Bei der Migration von BADGE handelt es sich um eine generell bei Kunststoffen mögliche Abgabe geringer Mengen von technisch erforderlichen Additiven. Die grundsätzliche Problematik der Migration von BADGE war für Kunststoffe seit 1987 bekannt, wurde jedoch nicht auf die Innenlackierung von Dosen bezogen. Die Migration aus Innenlackierungen von Dosen wurde erstmals wissenschaftlich in einer Arbeit behandelt, die im Juni 1996 beim EU-Scientific Committee for Food eingereicht und im Oktober 1996 veröffentlicht wurde. Die Arbeit basierte auf der Dissertation eines der Mitautoren, die 1995 abgeschlossen und Ende 1995 bekannt geworden war. Die wissenschaftliche Diskussion über BADGE-Kontaminationen in Dosen mit Innenlackierung setzte mit der Veröffentlichung der erstgenannten Arbeit im Herbst 1996 ein. Es kann ausgeschlossen werden, dass vor dem Herbst 1994 bereits die Problematik von BADGE in innenlackierten Dosen bekannt war.

BADGE wird von der Wissenschaft als toxisch beurteilt. Das Kanzerogenitätsrisiko von BADGE wurde durch das Institut für Toxikologie der Eidgenössischen Technischen Hochschule und der Universität Zürich am 1. Juli 1996 unter anderem wie folgt beurteilt:

"1. Ausgangslage:

Sowohl auf Grund der Epoxidstruktur wie auch der experimentellen Resultate (zahlreiche in vitro Mutagenitätstests positiv, in vivo Tests dagegen negativ), lässt sich ein gentoxisches, kanzerogenes Potential vermuten, dessen Stärke jedoch wegen der Epoxid-Hydrolyse in vivo nur aus eigentlichen Langzeit-Kanzerogenesestudien oder allenfalls (unterstützend) aus mechanistischen Arbeiten abgeleitet werden kann. ...

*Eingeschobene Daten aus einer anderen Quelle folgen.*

(** A connection that finds its room, with the room it lands in. *)
Lemma onConnection_accepts (socket : Socket) (w : World) :
  registry_consistent w →
  finds_a_room w (handshake_query_room socket) →
  let key := room_key (handshake_query_room socket) in
  let room0 := room_for w (handshake_query_room socket) in
  room_id room0 = key ∧
  onConnection socket w =
    (Normal tt,
     mkWorld (<[key := a_room (this (addUser socket (mkHeap room0 (server w))).2)]>
                (karaokeRooms w))
       (mkIo (connected (server w))
             (adapter_add (socket_id socket) key (adapter_rooms (server w)))
             (wire (server w)
                ++ (to_socket socket,
                    room_data (mkRoomData (nowPlaying room0) (singerId <$> nowPlaying room0)
                                          (head (songQueue room0)) (videoPosition room0)))
                :: introductions socket
                     (pick (connected (server w)) (other_members socket (server w)))))).
Proof.
  intros Hreg Hfinds key room0. subst key room0.
  assert (Hinit :
    room_id (room_for w (handshake_query_room socket))
      = room_key (handshake_query_room socket) ∧
    ∃ w1, initializeRoom (handshake_query_room socket) w
            = (Normal (a_room (room_for w (handshake_query_room socket))), w1)
          ∧ server w1 = server w
          ∧ ∀ entry, <[room_key (handshake_query_room socket) := entry]> (karaokeRooms w1)
                     = <[room_key (handshake_query_room socket) := entry]> (karaokeRooms w)).
  { destruct (initializeRoom_cases (handshake_query_room socket) w) as (_ & _ & Hcase).
    unfold room_for.
    destruct (karaokeRooms w !! room_key (handshake_query_room socket))
      as [[room|name]|] eqn:Hlook.
    - split; [by apply (Hreg _ (a_room room))|]. by exists w.
    - exfalso. destruct (Hreg _ (a_builtin name) Hlook) as [_ Hin].
      destruct Hfinds as [[room Hroom]|(r & Hr & _ & Hout)]; [congruence|].
      rewrite Hr in Hin. by apply Hout.
    - destruct Hfinds as [[room Hroom]|(r & Hr & Hne & Hout)]; [congruence|].
      rewrite Hr in *. cbn [room_key default] in *.
      rewrite decide_False in Hcase by done. rewrite decide_False in Hcase by done.
      split; [done|]. eexists. split; [exact Hcase|]. split; [done|].
      intros entry. cbn [karaokeRooms]. by rewrite insert_insert_eq. }
  destruct Hinit as (Hid & w1 & Hinit & Hserver & Hrooms). split; [exact Hid|].
  assert (Hm : ∃ members,
    adapter_add (socket_id socket) (room_key (handshake_query_room socket))
                (adapter_rooms (server w)) !! room_key (handshake_query_room socket)
      = Some members ∧
    filter (λ id, id ≠ socket_id socket) members = other_members socket (server w)).
  { unfold adapter_add, other_members. rewrite lookup_insert_eq. eexists.
    split; [done|]. apply filter_after_join. }
  destruct Hm as (members & Hm1 & Hm2).
  unfold onConnection. cbn zeta. rewrite Hinit. cbn [server karaokeRooms].
  rewrite Hserver, !addUser_eq.
  cbn [this io server karaokeRooms]. rewrite Hid.
  unfold io_emit. cbn [adapter_rooms connected wire]. rewrite Hm1.
  unfold read_property. cbn [fst snd server karaokeRooms].
  rewrite foldl_advertise. cbn [connected adapter_rooms wire].
  rewrite Hm2, Hrooms. by rewrite <- app_assoc.
Qed.

(** A connection that finds no room is turned away by [initializeRoom] or
    at the call of [addUser]; the server is as it was. *)
Lemma onConnection_turned_away (socket : Socket) (w : World) :
  ¬ finds_a_room w (handshake_query_room socket) →
  is_thrown (onConnection socket w).1 = true ∧
  (onConnection socket w).2 = (initializeRoom (handshake_query_room socket) w).2 ∧
  server (onConnection socket w).2 = server w.
Proof.
  intros Hno.
  destruct (initializeRoom_cases (handshake_query_room socket) w) as (Hserver & _ & Hcase).
  unfold onConnection. cbn zeta.
  set (key := room_key (handshake_query_room socket)) in *.
  destruct (karaokeRooms w !! key) as [[room|name]|] eqn:Hlook.
  - exfalso. apply Hno. left. by exists room.
  - by rewrite Hcase.
  - destruct (decide (key ∈ Object_prototype_names)) as [Hin|Hout].
    + rewrite Hcase in Hserver |- *. by cbn [fst snd] in *.
    + destruct (handshake_query_room socket) as [r|] eqn:Hr; [|by rewrite Hcase].
      cbn [room_key default] in *. subst key.
      destruct (decide (r = "")) as [Hempty|Hne]; [by rewrite Hcase|].
      exfalso. apply Hno. right. by exists r.
Qed.

(** Connections keep every room registered under its own id. *)
Lemma onConnection_registry_consistent (socket : Socket) (w : World) :
  registry_consistent w → registry_consistent (onConnection socket w).2.
Proof.
  intros Hreg.
  assert (Hinit : registry_consistent (initializeRoom (handshake_query_room socket) w).2).
  { destruct (initializeRoom_cases (handshake_query_room socket) w) as (_ & _ & Hcase).
    set (key := room_key (handshake_query_room socket)) in *.
    destruct (karaokeRooms w !! key) as [entry|] eqn:Hlook; [by rewrite Hcase|].
    destruct (decide (key ∈ Object_prototype_names)) as [Hin|Hout].
    - rewrite Hcase. cbn [snd]. destruct (decide (key = "__proto__")); [done|].
      intros id entry. cbn [karaokeRooms].
      intros [[<- <-]|[_ Hold]]%lookup_insert_Some; [done | by apply Hreg].
    - destruct (handshake_query_room socket) as [r|]; [|by rewrite Hcase].
      cbn [room_key default] in *. subst key.
      destruct (decide (r = "")); [by rewrite Hcase|].
      rewrite Hcase. cbn [snd]. intros id entry. cbn [karaokeRooms].
      intros [[<- <-]|[_ Hold]]%lookup_insert_Some; [done | by apply Hreg]. }
  destruct (finds_a_room_or_not w (handshake_query_room socket)) as [Hfinds|Hno].
  - destruct (onConnection_accepts socket w Hreg Hfinds) as [Hid ->].
    intros id entry. cbn [snd karaokeRooms].
    intros [[<- <-]|[_ Hold]]%lookup_insert_Some; [|by apply Hreg].
    rewrite addUser_eq. exact Hid.
  - destruct (onConnection_turned_away socket w Hno) as (_ & -> & _). exact Hinit.
Qed.

(** One connection leaves the registry entries under other keys alone. *)
Lemma onConnection_other_rooms (socket : Socket) (w : World) (id : RoomId) :
  id ≠ room_key (handshake_query_room socket) →
  karaokeRooms (onConnection socket w).2 !! id = karaokeRooms w !! id.
Proof.
  intros Hne. unfold onConnection. cbn zeta.
  destruct (initializeRoom_cases (handshake_query_room socket) w) as (_ & Hothers & _).
  specialize (Hothers id Hne).
  destruct (initializeRoom (handshake_query_room socket) w) as [[[room|name]|e] w1];
    cbn [snd] in Hothers; [|done..].
  rewrite addUser_eq. cbn [server io this].
  destruct (read_property _ _); cbn [snd karaokeRooms];
    by rewrite lookup_insert_ne.
Qed.

Lemma joins_snoc (sockets : list Socket) (socket : Socket) (w : World) :
  joins (sockets ++ [socket]) w = (onConnection socket (joins sockets w)).2.
Proof. unfold joins. by rewrite foldl_app. Qed.

Lemma joins_registry_consistent (sockets : list Socket) (w : World) :
  registry_consistent w → registry_consistent (joins sockets w).
Proof.
  intros Hreg. induction sockets as [|socket sockets IH] using rev_ind; [done|].
  rewrite joins_snoc. by apply onConnection_registry_consistent.
Qed.

(** X11: connections to other rooms leave a room alone.  After any number
    of connections none of which is looked up under the key [id], accepted
    or not, the registry holds under [id] the very entry it held before,
    whatever the state of the server. *)
Theorem joins_leave_other_rooms (sockets : list Socket) (w : World) (id : RoomId) :
  (∀ socket, socket ∈ sockets → room_key (handshake_query_room socket) ≠ id) →
  karaokeRooms (joins sockets w) !! id = karaokeRooms w !! id.
Proof.
  induction sockets as [|socket sockets IH] using rev_ind; intros Hall; [done|].
  rewrite joins_snoc, onConnection_other_rooms.
  - apply IH. intros s Hs. apply Hall, elem_of_app. by left.
  - intros Heq. apply (Hall socket); [|done]. apply elem_of_app. right. apply list_elem_of_here.
Qed.
(** The records of [three], which [unreferenced], [reached] and [three_due]
    share, and the premises on memory that these fixtures meet. *)
Lemma three_records x ent :
  entries three !! x = Some ent ->
  (x = 5128 /\ ent = mk_gc_entry 8320 8 false 0 5064 0) \/
  (x = 5064 /\ ent = mk_gc_entry 8256 8 false 0 5000 5128) \/
  (x = 5000 /\ ent = mk_gc_entry 8192 8 false 0 0 5064).
Proof.
  intros Hx.
  change (entries three) with
    (<[5128 := mk_gc_entry 8320 8 false 0 5064 0]>
       (<[5064 := mk_gc_entry 8256 8 false 0 5000 5128]>
          (<[5000 := mk_gc_entry 8192 8 false 0 0 5064]> (∅ : gmap Z gc_entry)))) in Hx.
  destruct (decide (x = 5128)) as [->|N1].
  { rewrite lookup_insert_eq in Hx. injection Hx as <-. by left. }
  rewrite lookup_insert_ne in Hx by done.
  destruct (decide (x = 5064)) as [->|N2].
  { rewrite lookup_insert_eq in Hx. injection Hx as <-. right. by left. }
  rewrite lookup_insert_ne in Hx by done.
  destruct (decide (x = 5000)) as [->|N3].
  { rewrite lookup_insert_eq in Hx. injection Hx as <-. right. by right. }
  rewrite lookup_insert_ne in Hx by done. done.
Qed.

Lemma three_payloads_allocated (m : machine) :
  entries m = entries three -> live m = live three -> payloads_allocated m.
Proof.
  intros He Hl a ent Ha. rewrite He in Ha. rewrite Hl.
  destruct (three_records a ent Ha) as [(-> & ->) | [(-> & ->) | (-> & ->)]]; simpl;
    (split; [unfold sizeof_ptr; lia|]); (split; [lia|]); exists 8; (split; [reflexivity|lia]).
Qed.

Lemma three_records_apart_from (m : machine) (s e : Z) :
  entries m = entries three -> e <= 5000 \/ 5192 <= s -> records_apart_from m s e.
Proof.
  intros He Hse a [ent Ha]. rewrite He in Ha. unfold sizeof_gc_entry.
  destruct (three_records a ent Ha) as [(-> & ->) | [(-> & ->) | (-> & ->)]]; lia.
Qed.

Lemma three_payloads_hold_no_record (m : machine) :
  entries m = entries three -> payloads_hold_no_record m.
Proof.
  intros He x ent Hx. apply three_records_apart_from; [done|]. rewrite He in Hx.
  destruct (three_records x ent Hx) as [(-> & ->) | [(-> & ->) | (-> & ->)]]; simpl; lia.
Qed.

(** Every fixture has the ranges of [linux] and is collected with an
    oracle that reports no heap region. *)
Lemma linux_roots_proper (m : machine) (o : oracle) :
  stack_start (state m) = 1032 -> end_ (data (state m)) = 3016 ->
  end_ (bss (state m)) = 3032 -> heap_regions o = [] -> roots_proper m o.
Proof.
  intros H1 H2 H3 H4. unfold roots_proper, sizeof_ptr. rewrite H1, H2, H3, H4.
  split; [intros _; lia|]. split; [intros _; lia|]. split; [intros _; lia|].
  intros _ h Hh. by apply elem_of_nil in Hh.
Qed.
Lemma serializer_failure_leaves_empty_file_witness :
  files used_world !! "public/models/monet_water_lilies.onnx"
    = Some [x01; x02] /\
  SerializeToString (OnnxLibrary := picky_onnx)
    (build_graph "Monet - Water Lilies") = inl "cannot serialize" /\
  files (snd (create_style_transfer_model (onnx := picky_onnx)
                "Monet - Water Lilies"
                "public/models/monet_water_lilies.onnx" used_world))
    !! "public/models/monet_water_lilies.onnx" = Some [].
Proof.
  split; [reflexivity |].
  assert (H3 : SerializeToString (OnnxLibrary := picky_onnx)
                 (build_graph "Monet - Water Lilies") = inl "cannot serialize")
    by reflexivity.
  split; [exact H3 |].
  exact (proj1 (proj2
    (serializer_failure_leaves_empty_file (onnx := picky_onnx)
       "Monet - Water Lilies" "public/models/monet_water_lilies.onnx"
       used_world (build_graph "Monet - Water Lilies")
       (build_graph "Monet - Water Lilies") "cannot serialize"
       eq_refl eq_refl H3))).
Defined.

Lemma builder_touches_only_its_path_witness :
  "notes.txt" <> "public/models/cyberpunk_neon.onnx" /\
  files (snd (create_style_transfer_model (onnx := name_only_onnx)
                "Cyberpunk Neon" "public/models/cyberpunk_neon.onnx"
                used_world)) !! "notes.txt"
  = files used_world !! "notes.txt".
Proof.
  assert (Hq : "notes.txt" <> "public/models/cyberpunk_neon.onnx")
    by discriminate.
  split; [exact Hq |].
  exact (proj1 (builder_touches_only_its_path (onnx := name_only_onnx)
                  "Cyberpunk Neon" "public/models/cyberpunk_neon.onnx"
                  "notes.txt" used_world Hq)).
Defined.

Lemma main_touches_only_the_output_paths_witness :
  ~ In "notes.txt" (map output_path styles) /\
  files (snd (main (onnx := picky_onnx) used_world)) !! "notes.txt"
  = files used_world !! "notes.txt".
Proof.
  assert (Hq : ~ In "notes.txt" (map output_path styles)).
  { rewrite output_paths. cbn. intros H.
    repeat (destruct H as [H | H]; [discriminate H |]). exact H. }
  split; [exact Hq |].
  exact (main_touches_only_the_output_paths (onnx := picky_onnx)
           used_world "notes.txt" Hq).
Defined.
(** * lk-flood-watch: the data service ([src/services/dataService.js])

    A shallow embedding of the normalisation and risk-scoring pipeline of the
    flood dashboard, and the properties its specification states about it.

    JavaScript numbers are IEEE 754 binary64 values; they are modelled by
    Rocq's primitive floats, whose comparisons ([<=?], [<?], [=?]) are the
    comparisons of the language (false on NaN).  Strings are byte strings
    holding the UTF-8 encoding of the JavaScript string. *)

From Stdlib Require Import ZArith QArith Qround Qminmax List String Ascii Bool Lia.
From Stdlib Require Import Floats Uint63 DecimalString Permutation.
Import ListNotations.

Set Warnings "-inexact-float".

Local Open Scope string_scope.
Local Open Scope Z_scope.

(** ** JavaScript values and the built-ins the service calls *)

Module JS.

(** A call either completes with a value or throws. The service only ever
    catches with a handler that ignores the exception, so the thrown value
    itself is not recorded. *)
Inductive completion (A : Type) : Type :=
| Return (a : A)
| Throw.
Arguments Return {A} a.
Arguments Throw {A}.

Definition bind {A B} (c : completion A) (k : A -> completion B) : completion B :=
  match c with
  | Return a => k a
  | Throw => Throw
  end.

(** [try { c } catch (error) { h }] *)
Definition try_catch {A} (c : completion A) (h : completion A) : completion A :=
  match c with
  | Return a => Return a
  | Throw => h
  end.

Notation "x <- c ;; k" := (bind c (fun x => k))
  (at level 61, c at next level, right associativity).

(** [array.map(f)] where the callback may throw: the first exception aborts
    the traversal. *)
Fixpoint mapM {A B} (f : A -> completion B) (l : list A) : completion (list B) :=
  match l with
  | [] => Return []
  | a :: l' => b <- f a ;; bs <- mapM f l' ;; Return (b :: bs)
  end.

3.3. Aus den Ableitungen in 3.1 und 3.2 ergibt sich, dass langzeitige, tägliche Aufnahmen von weniger als ca 5 mg/Mensch kein nennenswertes oder erhöhtes Krebsrisiko zur Folge haben."

Zur Zeit besteht in Österreich keine verbindliche Festlegung für ein spezifisches Migrationslimit von BADGE aus Lacken. Vom EU-Scientific Committee for Food wurde in seiner Verlautbarung vom 7. Juni 1996 ein spezifisches Migrationslimit für BADGE aus Innenlackierungen von 1 mg/kg - das sämtliche Hydrolyseprodukte einschließt - vorgeschlagen.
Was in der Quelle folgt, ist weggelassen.